La nausea quotidiana
Nel suo discorso di accettazione per il Nobel della letteratura, Kéresz disse: «La nausea e la depressione con cui mi sveglio ogni mattina mi rispediscono ogni volta nel mondo che voglio descrivere». Il senso costante di estraneità accomunava nazismo e stalinismo.
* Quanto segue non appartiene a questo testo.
Lemma body_reading_finishes line r r1 q : body_reading line r = Ok (r1, q) -> state_ r1 = FINISH.
Proof.
  unfold body_reading. case_bool_decide as Hf; [|by intros [= <- <-]]. intros Hr. inv_bind Hr.
  destruct (form_question _) as [r2 q2]. by injection Hr as <- <-.
Qed.

Lemma line_reading_asks line len r r1 q : line_reading line len r = Ok (Some r1, Some q) -> state_ r1 = FINISH.
Proof.
  unfold line_reading. destruct (state_ r); try done. intros Hr. inv_bind Hr. destruct a as [r2 q2].
  injection Hr as -> ->. by eapply body_reading_finishes.
Qed.

Lemma parse_line_settles line b r e :
  wf b -> parse_line line b r e =
    ('(r1, q) ← line_reading line (length (contents b)) r;
     match r1 with Some r1 => '(r2, e2) ← settle q r1 e; Ok (Some r2, e2) | None => Ok (None, e) end).
Proof.
  intros Hwf. unfold parse_line, line_reading. destruct (state_ r).
  - rewrite bind_ok. by destruct (ParseRequestLine_ line r).
  - rewrite bind_ok. cbn [settle]. rewrite bind_ok, read_able_contents by done.
    assert (Hle : (Z.of_nat (length (contents b)) <=? 2) = (length (contents b) <=? 2)%nat); [|by rewrite Hle].
    destruct (Z.leb_spec (Z.of_nat (length (contents b))) 2), (Nat.leb_spec (length (contents b)) 2); done || lia.
  - rewrite ParseBody_settles. destruct (body_reading line r) as [[r1 q]|f]; [|done]. by rewrite !bind_ok.
  - done.
Qed.

(** What the parser leaves, given what it read. *)
Definition parses_to (rd : reading) b e (run : result (outcome (DB := DB))) : Prop :=
  match settle (rd_ask rd) (rd_request rd) e with
  | Ok (r1, e1) => exists b1, run = Ok (rd_ok rd, r1, b1, e1) /\ wf b1 /\ buffer_ b1 = buffer_ b /\ contents b1 = rd_rest rd
  | Fault f => run = Fault f
  end.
La differenza, diceva Kértesz, era che sotto lo stalinismo bisognava tirare avanti, mentre il nazionalismo era così efficiente e veloce che tirare avanti significava solo sopravvivere.

Il suicidio
«Per quelli tra di noi che furono abbastanza coraggiosi da guardare giù nell’abisso – Borowski, Shalamov, Améry – be’, non ce ne sono poi tanti di noi», ma nell’elenco ci dovrebbe stare anche Primo Levi ovviamente, «scrivere fu sempre un preludio al suicidio. La pistola di Jean Améry era sempre presente, sempre al suo fianco, tanto nei suoi articoli come nella sua vita. Io sono qualcuno che è sopravvissuto a tutto questo, qualcuno che ha visto la testa della Gorgone e che però ha conservato abbastanza forza da terminare un lavoro che parla con le persone usando un linguaggio che è umano».